Committee and community collaborate on structural ideas

By Marissa Novel

“Free Wifi” signs are already hanging in the windows of some businesses, but in the next few years one might be able to access it while walking down the strip instead of sipping coffee at Starbucks.

Wireless Internet, a hotel, and improved housing for faculty and students in the downtown area were among the many ideas professionals, committee members, and Carbondale residents discussed at the fourth Downtown Advisory Meetings Tuesday evening.

D. Gorton, a DAC member, said he recommends making the city a “Gigabit City,” or a community with access to ultra-high-speed, fiber based wireless Internet.


“A gigabit is a billion bits of information, it’s a torrent of data,” he said.

Steve Mitchell, an alumnus and Internet technology representative from Man-Tra-Con-Corp and Connect SI, said many communities have acquired grants to fund these types of projects, and Carbondale can do the same.

“Carbondale is very unique in the fact that it has a lot of fiber access, especially commercial class highly available power reliable fiber based connectivity,” he said.

James Mayer, an alumnus and CEO of Mayer Networks, said his company will assist in building a Gigabit City free of charge, in order to help kick start the revitalization process.

“We’ve basically offered up our abilities,” he said. “We can actually come in, design, lay out, give suggestions on how the wireless network should be built, why it should be built in certain ways, even going all the way down to choosing the specific hardware and configurations,” he said.

New housing and renovations of the old, was also discussed at the meeting.

Rex Buddle, the President and CEO of Southern Illinois Healthcare, said specialized cardiovascular, cancer and stroke care services among others at Memorial Hospital in Carbondale are all growing in size, therefore attracting more patients who will need temporary housing in the future.


“I see there being a lot of opportunity as we grow and we embrace this level of complexity with the services we provide and a great need for more people to interact with the community, not just going in and going out,” he said.

City Manager Kevin Baity said the design for a downtown hotel was in the 1990 downtown plan, but was never completed because its developer abandoned the project.

He said the city funded a hotel feasibility study that found there is a need for a 70 to 80 room hotel downtown, and the addition would help students studying hospitality receive hands-on experience.

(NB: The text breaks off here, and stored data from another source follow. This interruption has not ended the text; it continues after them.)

Definition place_fields (params : dict) (acc : Z) : dict :=
  [field "code" params; field "price" params; field "qty" params; field "trd_side" params;
   field "order_type" params; ("time_in_force", dget_none "time_in_force" params);
   field "adjust_limit" params; field "aux_price" params; field "trail_type" params;
   field "trail_value" params; field "trail_spread" params; ("trd_env", VStr "REAL");
   ("acc_id", VInt acc); field "remark" params].
Definition place_write (params : dict) (acc : Z) (session : string) : write :=
  {| wr_operation := "place_order"; wr_account := acc; wr_adds_exposure := true;
     wr_journal := place_fields params acc
                   ++ (if bool_decide (session = s_none) then [] else [("session", VStr session)]);
     wr_sdk := place_fields params acc ++ [("session", VStr session)] |}.

Definition leg_view (l : combo_leg) : val :=
  VDict [("code", VStr (cl_code l)); ("trd_side", VStr (cl_side l)); ("qty_ratio", VInt (cl_ratio l));
         ("position_id", match cl_position l with Some z => VInt z | None => VNone end)].
Definition combo_fields (params : dict) (acc : Z) : dict :=
  [field "price" params; field "qty" params; field "order_type" params; field "time_in_force" params;
   ("trd_env", VStr "REAL"); ("acc_id", VInt acc); field "remark" params].
Definition combo_write (params : dict) (acc : Z) (combo : list combo_leg) : write :=
  {| wr_operation := "place_combo_order"; wr_account := acc; wr_adds_exposure := true;
     wr_journal := field "combo_legs" params :: combo_fields params acc;
     wr_sdk := ("combo_leg_list", VList (map leg_view combo)) :: combo_fields params acc |}.

Definition modify_fields (op : string) (order_id qty price adjust_limit : val) (acc : Z) : dict :=
  [("modify_order_op", VStr op); ("order_id", order_id); ("qty", qty); ("price", price);
   ("adjust_limit", adjust_limit); ("trd_env", VStr "REAL"); ("acc_id", VInt acc)].
Definition modify_write (op : string) (order_id qty price adjust_limit : val) (acc : Z) : write :=
  {| wr_operation := "modify_order"; wr_account := acc; wr_adds_exposure := mem op EXPOSING_MODIFY_OPS;
     wr_journal := modify_fields op order_id qty price adjust_limit acc;
     wr_sdk := modify_fields op order_id qty price adjust_limit acc |}.
End requests.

Stacey Sloboda, a Carbondale resident, said the city needs temporary faculty housing. She said the condition of the existing housing in the downtown area is being ignored.

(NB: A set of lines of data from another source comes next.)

(** The existing order a modification adds exposure to, as it would become. *)
Definition prepare_exposing (e : deployment) (i : io) (w : write_answers) (params : dict) : SE world (val * val) :=
  (wanted <- se_lift (ditem "order_id" params) ;;
   existing <- se_lift (_fetch_order (wa_order w) (py_str wanted)) ;;
   _ <- validate_target i existing ;;
   let merge k := if is_none (dget_none k params) then dget_none k existing else dget_none k params in
   q <- se_lift (whole_quantity (Plain (merge "qty"))) ;;
   let kind := let v := dget_none "order_type" existing in py_str (if truthy v then v else VStr "NORMAL") in
   let side := let v := dget_none "trd_side" existing in py_str (if truthy v then v else VStr "") in
   o <- se_lift (_optional_float (dget_none "aux_price" existing)) ;;
   let aux := float_or_none o in
   _ <- se_lift (validate_order_values (VStr kind) (VInt q) (merge "price") aux VNone VNone VNone) ;;
   price <- se_lift (opt_number (merge "price")) ;;
   facts <- se_lift (_single_leg_facts (wa_lookup w) (VStr (py_str (dget_none "code" existing))) (VStr kind) side
              (VInt q) (match price with Some f => VFloat f | None => VNone end) aux (VStr s_none)) ;;
   _ <- _assess_order e facts ;;
   se_ret (merge "qty", merge "price"))%se.

(** [modify_order] up to the write *)
Definition prepare_modify (e : deployment) (i : io) (w : write_answers) (params : dict) (acc : Z) : SE world write :=
  (let op := modify_op params in
   let or_zero k := if is_none (dget_none k params) then VInt 0 else dget_none k params in
   _ <- se_lift (check_write (d_policy e) "REAL") ;;
   _ <- connected w ;;
   _ <- (if mem op EXPOSING_MODIFY_OPS then _check_execution_halt else se_ret tt) ;;
   acc <- resolve e w None acc ;;
   do! (qty, price) :=
     (if mem op EXPOSING_MODIFY_OPS then prepare_exposing e i w params
      else se_ret (or_zero "qty", or_zero "price")) in
   se_ret (modify_write op (dget_none "order_id" params) qty price
             (dget_or "adjust_limit" (VInt 0) params) acc))%se.

(** [cancel_order] up to the write *)
Definition prepare_cancel (e : deployment) (w : write_answers) (params : dict) (acc : Z) : SE world write :=
  (_ <- se_lift (check_write (d_policy e) "REAL") ;;
   _ <- connected w ;;
   acc <- resolve e w None acc ;;
   se_ret (modify_write "CANCEL" (dget_none "order_id" params) (VInt 0) (VInt 0) (VInt 0) acc))%se.

Definition prepare_write (e : deployment) (i : io) (w : write_answers) (method : string) (params : dict)
    (acc : Z) : SE world write :=
  not_sent_se false false
    (if bool_decide (method = "place_order") then prepare_place e w params acc
     else if bool_decide (method = "place_combo_order") then prepare_combo e w params acc
     else if bool_decide (method = "modify_order") then prepare_modify e i w params acc
     else prepare_cancel e w params acc).

(** [_with_routing] *)
Definition _with_routing (receipt : dict) (acc : Z) (relock : option exn) : dict :=
  let result := dset "trd_env" (VStr "REAL") (dset "acc_id" (VInt acc) receipt) in
  match relock with
  | None => result
  | Some _ => dset "execution_halted" (VBool true)
                (dset "gateway_relock_error" (VStr "lock_trade failed") result)
  end.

“It’s a place that houses huge numbers of students and I feel like it’s been abandoned by the university,” Sloboda said. “The university doesn’t want to pay attention to how students are behaving there and how students are being treated there.”

Many other community members voiced their opinions about increasing and enforcing upkeep regulations on landlords and green pathways connecting businesses and neighborhoods.

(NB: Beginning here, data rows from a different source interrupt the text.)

(* ===== verification/RealOnce.v ===== *)
(** REAL execution as a concurrent system over the journal: what each phase of
    [real_execute] does to the journal, the gateway and the halt, and every run
    of threads, operators, recovery, exits and restarts as a run of the journal
    machine in which each write follows its own durable marker. *)

From S2P Require Import Prelude PyStr PyFloat PyDec PyVal OrderErrors Serialization Identity.
From S2P Require Import Validation Policy Rules ClientAuth Controls Prep.
From S2P Require Import Store StoreOpen StoreInv Journal Paper PaperOnce RealRequest Real.

#[local] Open Scope list_scope.

(** ** What the gateway was asked *)

Definition write_of (e : sdk_event) : option (string * dict) :=
  match e with EWrite id args _ => Some (id, args) | _ => None end.
Definition writes (s : world) : list (string * dict) := omap write_of (r_sdk s).

(** What may not change between an admission and its write. *)
Definition in_flight (s : world) : option (view * bool) :=
  option_map (fun a => (ac_row a, ac_marked a)) (r_active s).

(** No marker, no write, and the operation in flight is the same. *)
Definition quiet (s s' : world) : Prop :=
  silent (r_exec s) (r_exec s') /\ writes s' = writes s /\ in_flight s' = in_flight s.
#[export] Instance quiet_preorder : PreOrder quiet.
Proof.
  split; [by intros x; split_and!|].
  intros x y z (A & B & C) (A' & B' & C'). split_and!; [by etrans|congruence..].
Qed.

(** Nor is the gateway asked anything, nor does the halt change. *)
Definition same_gateway (s s' : world) : Prop := r_halt s' = r_halt s /\ r_sdk s' = r_sdk s.
#[export] Instance same_gateway_preorder : PreOrder same_gateway.
Proof. split; [done|]. intros x y z [A B] [A' B']. split; congruence. Qed.
Definition steady_halt (s s' : world) : Prop := quiet s s' /\ same_gateway s s'.
#[export] Instance steady_halt_preorder : PreOrder steady_halt.
Proof. split; [by intros x; split|]. intros x y z [A B] [A' B']. split; by etrans. Qed.

(** Nor do the controls change; the thread works on the same request. *)
Definition same_controls (s s' : world) : Prop := r_controls s' = r_controls s.
#[export] Instance same_controls_preorder : PreOrder same_controls.
Proof. split; [done|]. intros x y z A B. unfold same_controls in *. congruence. Qed.
Definition op_request (a : control_op) : string * dict * option string :=
  (co_method a, co_parameters a, co_approval a).
Definition keeps_request (s s' : world) : Prop := op_request <$> r_operation s' = op_request <$> r_operation s.
#[export] Instance keeps_request_preorder : PreOrder keeps_request.
Proof. split; [done|]. intros x y z A B. unfold keeps_request in *. congruence. Qed.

President Randy Dunn said one major theme in energizing the downtown is to bring university presence into the city.

“Whatever happens needs to pull the university down into the city. We need to climb right down that hill and integrate with the downtown area,” he said.

Delio Calzolari, associate director for the Paul Simon Institute, said an alumni survey was created to gather opinions on the state of the downtown area in the past. He said the projected date for the release of the results is Nov. 1.

Jack Langowski, the chair of the DAC, said the results will be discussed at the meeting on Nov. 12.

The next meeting, concerning signage and streetscapes, will be at 6:30p.m. Oct. 15 at the Eurma Hayes Center at 441 east Willow St.